SUPPLIED INFORMATION:
(* ===== verification/GoDate.v ===== *)
(** * Calendar dates and SQL clocks in the zone of Shanghai

    [ShanghaiLocation] is a fixed zone, so a day there is 86400 seconds and a
    date is the number of its day since 1970-01-01. *)

From S2P Require Import Prelude GoInt GoString GoTime.
From Stdlib Require Import String.
#[local] Open Scope string_scope. #[local] Open Scope list_scope. #[local] Open Scope Z_scope.

Definition day_seconds : Z := 86400.

(** The date of an instant, and the instant its day begins. *)
Definition shanghai_day (t : time) : Z := (t / second + shanghai_offset) / day_seconds.

Definition shanghai_instant (day seconds : Z) : time :=
  (day * day_seconds + seconds - shanghai_offset) * second.

Definition leap_year (y : Z) : bool :=
  (y mod 4 =? 0) && (negb (y mod 100 =? 0) || (y mod 400 =? 0)).

Definition days_in_month (y m : Z) : Z :=
  if m =? 2 then (if leap_year y then 29 else 28)
  else if (m =? 4) || (m =? 6) || (m =? 9) || (m =? 11) then 30 else 31.

(** The number of days from 1970-01-01 to a date of the proleptic Gregorian
    calendar. *)
Definition days_of_civil (y m d : Z) : Z :=
  let y' := if m <=? 2 then y - 1 else y in
  let era := y' / 400 in
  let yoe := y' mod 400 in
  let mp := if 2 <? m then m - 3 else m + 9 in
  let doy := (153 * mp + 2) / 5 + d - 1 in
  era * 146097 + (yoe * 365 + yoe / 4 - yoe / 100 + doy) - 719468.

(** The value of [n] digits, [None] when one is not a digit. *)
Definition digits_value (s : string) : option Z :=
  match s with EmptyString => None | _ => parse_digits s 0 end.

(** [time.ParseInLocation("2006-01-02", s, shanghaiLocation)]: the day. *)
Definition parse_date (s : string) : option Z :=
  if negb (Nat.eqb (String.length s) 10) || negb (String.eqb (String.substring 4 1 s) "-") ||
     negb (String.eqb (String.substring 7 1 s) "-")
  then None
  else
    y ← digits_value (String.substring 0 4 s);
    m ← digits_value (String.substring 5 2 s);
    d ← digits_value (String.substring 8 2 s);
    if (1 <=? m) && (m <=? 12) && (1 <=? d) && (d <=? days_in_month y m)
    then Some (days_of_civil y m d) else None.

(** [time.Parse("15:04:05", s)] of eight bytes: the seconds since midnight.  A
    text of that length has two digits for the hour, because what follows a
    one-digit hour would be a byte too many. *)
Definition parse_clock (s : string) : option Z :=
  if negb (Nat.eqb (String.length s) 8) || negb (String.eqb (String.substring 2 1 s) ":") ||
     negb (String.eqb (String.substring 5 1 s) ":")
  then None
  else
    h ← digits_value (String.substring 0 2 s);
    m ← digits_value (String.substring 3 2 s);
    sec ← digits_value (String.substring 6 2 s);
    if (h <? 24) && (m <? 60) && (sec <? 60) then Some (h * 3600 + m * 60 + sec) else None.

(** ** Facts *)

Lemma parse_digits_nonneg s : forall acc v, 0 <= acc -> parse_digits s acc = Some v -> 0 <= v.
Proof.
  induction s as [|c s IH]; simpl; intros acc v Ha H; [simplify_eq; done|].
  destruct (_ && _) eqn:E in H; [|discriminate]. apply IH in H; lia.
Qed.

Lemma digits_value_nonneg s v : digits_value s = Some v -> 0 <= v.
Proof. destruct s; [discriminate|]. by apply parse_digits_nonneg. Qed.

(** A clock is within its day. *)
Lemma parse_clock_range s v : parse_clock s = Some v -> 0 <= v < day_seconds.
Proof.
  unfold parse_clock. destruct (_ || _); [discriminate|]. intros H.
  destruct (digits_value (String.substring 0 2 s)) as [h|] eqn:Eh; [|discriminate].
  destruct (digits_value (String.substring 3 2 s)) as [m|] eqn:Em; [|discriminate].
  destruct (digits_value (String.substring 6 2 s)) as [k|] eqn:Ek; [|discriminate].
  simpl in H. destruct (_ && _) eqn:E; [|discriminate]. simplify_eq.
  apply digits_value_nonneg in Eh, Em, Ek. unfold day_seconds. lia.
Qed.

(** An instant of a day is on that day, and on a whole second. *)
Lemma shanghai_day_instant day s : 0 <= s < day_seconds -> shanghai_day (shanghai_instant day s) = day.
Proof.
  intros H. unfold shanghai_day, shanghai_instant, second, day_seconds in *.
  rewrite Z.div_mul by lia. replace (_ - shanghai_offset + shanghai_offset) with (s + day * 86400) by lia.
  rewrite Z.div_add by lia. rewrite Z.div_small by lia. lia.
Qed.

Lemma shanghai_instant_ms day s : truncate_ms (shanghai_instant day s) = shanghai_instant day s.
Proof.
  unfold truncate_ms, shanghai_instant, second, millisecond.
  set (k := day * day_seconds + s - shanghai_offset).
  replace (k * 1000000000) with (k * 1000 * 1000000) by lia. rewrite Z.mod_mul; lia.
Qed.

Example parse_date_epoch : parse_date "1970-01-01" = Some 0.
Proof. reflexivity. Qed.

Example parse_date_leap : parse_date "2024-02-29" = Some 19782 /\ parse_date "2023-02-29" = None.
Proof. split; reflexivity. Qed.

Example parse_clock_text : parse_clock "23:59:59" = Some 86399 /\ parse_clock "24:00:00" = None.
Proof. split; reflexivity. Qed.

INSTRUCTIONS TO FOLLOW: Copy out each line above, character for character.

EXERCISE OUTPUT:
(* ===== verification/GoDate.v ===== *)
(** * Calendar dates and SQL clocks in the zone of Shanghai

    [ShanghaiLocation] is a fixed zone, so a day there is 86400 seconds and a
    date is the number of its day since 1970-01-01. *)

From S2P Require Import Prelude GoInt GoString GoTime.
From Stdlib Require Import String.
#[local] Open Scope string_scope. #[local] Open Scope list_scope. #[local] Open Scope Z_scope.

Definition day_seconds : Z := 86400.

(** The date of an instant, and the instant its day begins. *)
Definition shanghai_day (t : time) : Z := (t / second + shanghai_offset) / day_seconds.

Definition shanghai_instant (day seconds : Z) : time :=
  (day * day_seconds + seconds - shanghai_offset) * second.

Definition leap_year (y : Z) : bool :=
  (y mod 4 =? 0) && (negb (y mod 100 =? 0) || (y mod 400 =? 0)).

Definition days_in_month (y m : Z) : Z :=
  if m =? 2 then (if leap_year y then 29 else 28)
  else if (m =? 4) || (m =? 6) || (m =? 9) || (m =? 11) then 30 else 31.

(** The number of days from 1970-01-01 to a date of the proleptic Gregorian
    calendar. *)
Definition days_of_civil (y m d : Z) : Z :=
  let y' := if m <=? 2 then y - 1 else y in
  let era := y' / 400 in
  let yoe := y' mod 400 in
  let mp := if 2 <? m then m - 3 else m + 9 in
  let doy := (153 * mp + 2) / 5 + d - 1 in
  era * 146097 + (yoe * 365 + yoe / 4 - yoe / 100 + doy) - 719468.

(** The value of [n] digits, [None] when one is not a digit. *)
Definition digits_value (s : string) : option Z :=
  match s with EmptyString => None | _ => parse_digits s 0 end.

(** [time.ParseInLocation("2006-01-02", s, shanghaiLocation)]: the day. *)
Definition parse_date (s : string) : option Z :=
  if negb (Nat.eqb (String.length s) 10) || negb (String.eqb (String.substring 4 1 s) "-") ||
     negb (String.eqb (String.substring 7 1 s) "-")
  then None
  else
    y ← digits_value (String.substring 0 4 s);
    m ← digits_value (String.substring 5 2 s);
    d ← digits_value (String.substring 8 2 s);
    if (1 <=? m) && (m <=? 12) && (1 <=? d) && (d <=? days_in_month y m)
    then Some (days_of_civil y m d) else None.

(** [time.Parse("15:04:05", s)] of eight bytes: the seconds since midnight.  A
    text of that length has two digits for the hour, because what follows a
    one-digit hour would be a byte too many. *)
Definition parse_clock (s : string) : option Z :=
  if negb (Nat.eqb (String.length s) 8) || negb (String.eqb (String.substring 2 1 s) ":") ||
     negb (String.eqb (String.substring 5 1 s) ":")
  then None
  else
    h ← digits_value (String.substring 0 2 s);
    m ← digits_value (String.substring 3 2 s);
    sec ← digits_value (String.substring 6 2 s);
    if (h <? 24) && (m <? 60) && (sec <? 60) then Some (h * 3600 + m * 60 + sec) else None.

(** ** Facts *)

Lemma parse_digits_nonneg s : forall acc v, 0 <= acc -> parse_digits s acc = Some v -> 0 <= v.
Proof.
  induction s as [|c s IH]; simpl; intros acc v Ha H; [simplify_eq; done|].
  destruct (_ && _) eqn:E in H; [|discriminate]. apply IH in H; lia.
Qed.

Lemma digits_value_nonneg s v : digits_value s = Some v -> 0 <= v.
Proof. destruct s; [discriminate|]. by apply parse_digits_nonneg. Qed.

(** A clock is within its day. *)
Lemma parse_clock_range s v : parse_clock s = Some v -> 0 <= v < day_seconds.
Proof.
  unfold parse_clock. destruct (_ || _); [discriminate|]. intros H.
  destruct (digits_value (String.substring 0 2 s)) as [h|] eqn:Eh; [|discriminate].
  destruct (digits_value (String.substring 3 2 s)) as [m|] eqn:Em; [|discriminate].
  destruct (digits_value (String.substring 6 2 s)) as [k|] eqn:Ek; [|discriminate].
  simpl in H. destruct (_ && _) eqn:E; [|discriminate]. simplify_eq.
  apply digits_value_nonneg in Eh, Em, Ek. unfold day_seconds. lia.
Qed.

(** An instant of a day is on that day, and on a whole second. *)
Lemma shanghai_day_instant day s : 0 <= s < day_seconds -> shanghai_day (shanghai_instant day s) = day.
Proof.
  intros H. unfold shanghai_day, shanghai_instant, second, day_seconds in *.
  rewrite Z.div_mul by lia. replace (_ - shanghai_offset + shanghai_offset) with (s + day * 86400) by lia.
  rewrite Z.div_add by lia. rewrite Z.div_small by lia. lia.
Qed.

Lemma shanghai_instant_ms day s : truncate_ms (shanghai_instant day s) = shanghai_instant day s.
Proof.
  unfold truncate_ms, shanghai_instant, second, millisecond.
  set (k := day * day_seconds + s - shanghai_offset).
  replace (k * 1000000000) with (k * 1000 * 1000000) by lia. rewrite Z.mod_mul; lia.
Qed.

Example parse_date_epoch : parse_date "1970-01-01" = Some 0.
Proof. reflexivity. Qed.

Example parse_date_leap : parse_date "2024-02-29" = Some 19782 /\ parse_date "2023-02-29" = None.
Proof. split; reflexivity. Qed.

Example parse_clock_text : parse_clock "23:59:59" = Some 86399 /\ parse_clock "24:00:00" = None.
Proof. split; reflexivity. Qed.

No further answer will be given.